== TASK DETAILS ==
From the records below, transcribe exactly the lines that begin at the line with "(** ** Under every call *)" and end at the line with "ri_create role : permissions_wf", both included.

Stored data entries
== Segment start ==

Lemma CreateRole_kept role : changes (preserves I) (CreateRole role).
Proof.
  unfold CreateRole. chg. apply (changes_stmt (preserves I)). intros e id db a db' Hr.
  destruct (negb _); [done|]. destruct (find_role _ _ db) eqn:Hf; [done|].
  destruct (roles db !! id) eqn:Hid; [done|]. injection Hr as _ <-. by apply new_role_kept.
Qed.
Lemma UpdateRole_kept t' id d ps : changes (preserves I) (UpdateRole t' id d ps).
Proof.
  unfold UpdateRole. chg. apply (changes_stmt (preserves I)). intros e i db a db' Hr.
  destruct (roles db !! id) as [r|] eqn:Hid; [|done].
  destruct (custom_role t' id id r) eqn:Hc; [|done]. injection Hr as _ <-.
  eapply role_replaced_kept; [exact Hid|done|done|]. unfold custom_role in Hc. bools. congruence.
Qed.
Lemma DeleteRole_kept t' id : changes (preserves I) (DeleteRole t' id).
Proof.
  unfold DeleteRole. chg. apply (changes_exec (preserves I)). intros e db [Hu Hs]. simpl. split.
  - intros a ra b rb Ha Hb. simpl in Ha, Hb. rewrite lookup_delete_where in Ha, Hb.
    destruct (roles db !! a) eqn:Ha', (roles db !! b) eqn:Hb'; simplify_eq/=; repeat case_match; simplify_eq.
    by eapply Hu.
  - intros sr Hsr. destruct (Hs sr Hsr) as (a & r & Ha & ? & ? & Hsys & ?). exists a, r. split; [|done].
    simpl. rewrite lookup_delete_where, Ha. unfold custom_role. by rewrite Hsys, andb_false_r.
Qed.
Lemma upsert_system_role_kept t' sr :
  sr ∈ systemRoles → changes (preserves I) (upsert_system_role t' sr.1.1 sr.1.2 sr.2).
Proof.
  intros Hsr. unfold upsert_system_role. apply (changes_stmt (preserves I)). intros e id db a db' Hr.
  destruct (find_role _ _ db) as [[id' r]|] eqn:Hf.
  - injection Hr as _ <-. apply find_role_Some in Hf as (Hid & Ht & Hn).
    eapply role_replaced_kept; [exact Hid|done|done|]. intros _. split; [done|].
    intros sr' Hsr' Hn'. simpl. apply systemRoles_names; congruence.
  - destruct (negb _); [done|]. destruct (roles db !! id) eqn:Hid; [done|]. injection Hr as _ <-.
    by apply new_role_kept.
Qed.
Lemma createSystemRoles_kept t' : changes (preserves I) (createSystemRoles t').
Proof. apply (createSystemRoles_each _). intros sr Hsr. by apply upsert_system_role_kept. Qed.
Lemma insert_tenant_roles id req : changes (same roles) (insert_tenant id req).
Proof. unfold insert_tenant. frames. Qed.
End system.


(** ** Under every call *)

(** Permissions as a role has them. *)
Definition permissions_wf (ps : list string) : Prop :=
  ps ≠ [] ∧ NoDup ps ∧ ∀ p, p ∈ ps → p ∈ allowedCustomRolePermissions.


(** What the writers of roles keep. *)
Class RoleInvariant (I : DB → Prop) := {
  ri_same db db' : roles db' = roles db → I db → I db';
  ri_create role : permissions_wf (R_Permissions role) → changes (preserves I) (CreateRole role);
  ri_update t id d ps : permissions_wf ps → changes (preserves I) (UpdateRole t id d ps);
  ri_delete t id : changes (preserves I) (DeleteRole t id);
  ri_system t : changes (preserves I) (createSystemRoles t);
}.


Section machine.
Context `{UserJWT, Bcrypt} (jwtSecret : string) (uuid_Parse : string → option UUID).
Context (enforcement : string).


Section invariant.
Context (I : DB → Prop) `{!RoleInvariant I}.

End invariant.

#[local] Instance system_roles_invariant t : RoleInvariant (system_roles_ok t systemRoles).
Proof.
  split.
  - intros db db' Heq [Hu Hs]. split.
    + intros a ra b rb. rewrite Heq. apply Hu.
    + intros sr Hsr. unfold has_role. rewrite Heq. by apply Hs.
  - intros role _. apply CreateRole_kept.
  - intros t' id d ps _. by apply UpdateRole_kept.
  - apply DeleteRole_kept.
  - by apply createSystemRoles_kept.
Qed.



End machine.

(** ** New tenants *)

Lemma upsert_system_role_ok t sr done_ e st u st' :
  sr ∈ systemRoles → (∀ x, x ∈ done_ → x ∈ systemRoles) →
  upsert_system_role t sr.1.1 sr.1.2 sr.2 e st = (Ok u, st') →
  system_roles_ok t done_ (st_db st) → system_roles_ok t (sr :: done_) (st_db st').
Proof.
  intros Hsr Hdone Hr HI.
  pose proof (upsert_system_role_kept t done_ Hdone t sr Hsr e st) as Hk. rewrite Hr in Hk.
  destruct (Hk HI) as [Hu Hs]. split; [done|]. intros x [-> | Hx]%elem_of_cons; [|by apply Hs].
  apply stmt_ok in Hr as (Hr & _ & _). destruct (find_role _ _ _) as [[id r]|] eqn:Hf.
  - injection Hr as _ Hdb. apply find_role_Some in Hf as (Hid & Ht & Hn).
    eexists id, _. rewrite <- Hdb. simpl. rewrite lookup_insert_eq. by split_and!.
  - destruct (negb _); [done|]. destruct (roles _ !! _) eqn:Hid; [done|]. injection Hr as _ Hdb.
    eexists _, _. rewrite <- Hdb. simpl. rewrite lookup_insert_eq. by split_and!.
Qed.
Lemma upsert_system_role_tenants t n d p : changes (same tenants) (upsert_system_role t n d p).
Proof. unfold upsert_system_role, set_role. frames. Qed.
Lemma createSystemRoles_ok t e st u st' :
  roles_unique (st_db st) → createSystemRoles t e st = (Ok u, st') →
  tenants (st_db st') = tenants (st_db st) ∧ system_roles_ok t systemRoles (st_db st').
Proof.
  intros Hu Hr.
  assert (∀ l done_ st, (∀ x, x ∈ l ++ done_ → x ∈ systemRoles) → system_roles_ok t done_ (st_db st) →
    for_each l (λ sr, wrap ("failed to create system role " +:+ sr.1.1)
      (upsert_system_role t sr.1.1 sr.1.2 sr.2)) e st = (Ok u, st') →
    tenants (st_db st') = tenants (st_db st) ∧
    system_roles_ok t (reverse l ++ done_) (st_db st')) as Hl.
  { clear. induction l as [|sr l IH]; intros done_ st Hin HI Hr; simpl in Hr.
    - injection Hr as _ <-. done.
    - apply bind_ok in Hr as (v & st1 & Hv%wrap_ok & Hr).
      pose proof (upsert_system_role_tenants t sr.1.1 sr.1.2 sr.2 e st) as Ht1. rewrite Hv in Ht1.
      apply (upsert_system_role_ok t sr done_) in Hv; [|set_solver..|done].
      apply (IH (sr :: done_)) in Hr as [Ht Hs]; [|set_solver|done].
      rewrite reverse_cons, <- app_assoc. split; [|done]. unfold same in Ht1. simpl in Ht1. congruence. }
  destruct (Hl systemRoles [] st) as [Ht [Hu' Hs]]; [set_solver| |exact Hr|].
  - split; [done|]. by intros sr ?%elem_of_nil.
  - split; [done|]. split; [done|]. intros sr Hsr. apply Hs. rewrite app_nil_r. by apply elem_of_reverse.
Qed.

Lemma validateTenantCreateRequest_ok b req :
  validateTenantCreateRequest b = Ok req →
  tenantCodePattern (tc_Code req) = true ∧ (2 ≤ String.length (tc_Code req) ≤ 20)%nat.
Proof.
  unfold validateTenantCreateRequest. cbv zeta. destruct (_ || _); [done|].
  destruct ((_ <? 2)%nat || _) eqn:Hlen; [done|]. destruct (negb _) eqn:Hpat; [done|].
  intros [= <-]. cbn [tc_Code] in *. apply negb_false_iff in Hpat.
  apply orb_false_iff in Hlen as [H1%Nat.ltb_ge H2%Nat.ltb_ge]. split; [done|lia].
Qed.
(** The transaction that creates a tenant, when it commits. *)
Lemma create_tenant_tx_ok id req e st u st' :
  roles_unique (st_db st) → create_tenant_tx id req e st = (Ok u, st') →
  ∃ row, tenants (st_db st) !! id = None ∧ tenants (st_db st') = <[id := row]> (tenants (st_db st)) ∧
    t_status row = Some "active" ∧ t_code row = Some (tc_Code req) ∧
    (∀ id' t, tenants (st_db st) !! id' = Some t → t_code t ≠ Some (tc_Code req)) ∧
    system_roles_ok id systemRoles (st_db st').
Proof.
  intros Hu Ht. unfold create_tenant_tx, write_error in Ht. apply bind_ok in Ht as (x & st4 & Hx & Ht).
  apply attempt_ok in Hx. destruct x as [x|x]; [|by destruct x]. injection Ht as _ <-.
  apply tx_ok in Hx as (st5 & [[Hb ->] | [Hb ->]]).
  2: { apply bind_ok in Hb as (i & st6 & _ & Hb). destruct i as [|y]; [|by destruct (unique_violation y)].
       apply bind_ok in Hb as (w & st7 & _ & Hb). by destruct w. }
  apply bind_ok in Hb as (i & st6 & Hi%attempt_ok & Hb).
  destruct i as [i|y]; [|by destruct (unique_violation y)].
  apply bind_ok in Hb as (w & st7 & Hw%attempt_ok & Hb). destruct w as [w|]; [|done]. injection Hb as _ <-.
  pose proof (insert_tenant_roles id req e (mkSt (st_db st) (S (st_tick st)))) as Hro.
  unfold same in Hro. rewrite Hi in Hro. cbn [snd st_db] in Hro.
  apply createSystemRoles_ok in Hw as [Htn Hsys].
  2: { intros a ra c rc. rewrite Hro. apply Hu. }
  apply stmt_ok in Hi as (Hi & _ & _). cbn [st_db st_tick] in Hi.
  destruct (tenant_exists _ _) eqn:Hex in Hi; [done|].
  destruct (exists_where _ _) eqn:Hcode in Hi; [done|]. injection Hi as _ Hdb.
  cbn [st_db]. eexists.
  split_and!; [|rewrite Htn, <- Hdb; reflexivity|reflexivity|reflexivity| |done].
  - unfold tenant_exists in Hex. by destruct (tenants (st_db st) !! id).
  - intros id' t' Ht' Hc. rewrite exists_where_false in Hcode.
    specialize (Hcode _ _ Ht'). by apply bool_decide_eq_false in Hcode.
Qed.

== Segment end ==

== ANSWER SECTION ==
(** ** Under every call *)

(** Permissions as a role has them. *)
Definition permissions_wf (ps : list string) : Prop :=
  ps ≠ [] ∧ NoDup ps ∧ ∀ p, p ∈ ps → p ∈ allowedCustomRolePermissions.


(** What the writers of roles keep. *)
Class RoleInvariant (I : DB → Prop) := {
  ri_same db db' : roles db' = roles db → I db → I db';
  ri_create role : permissions_wf (R_Permissions role) → changes (preserves I) (CreateRole role);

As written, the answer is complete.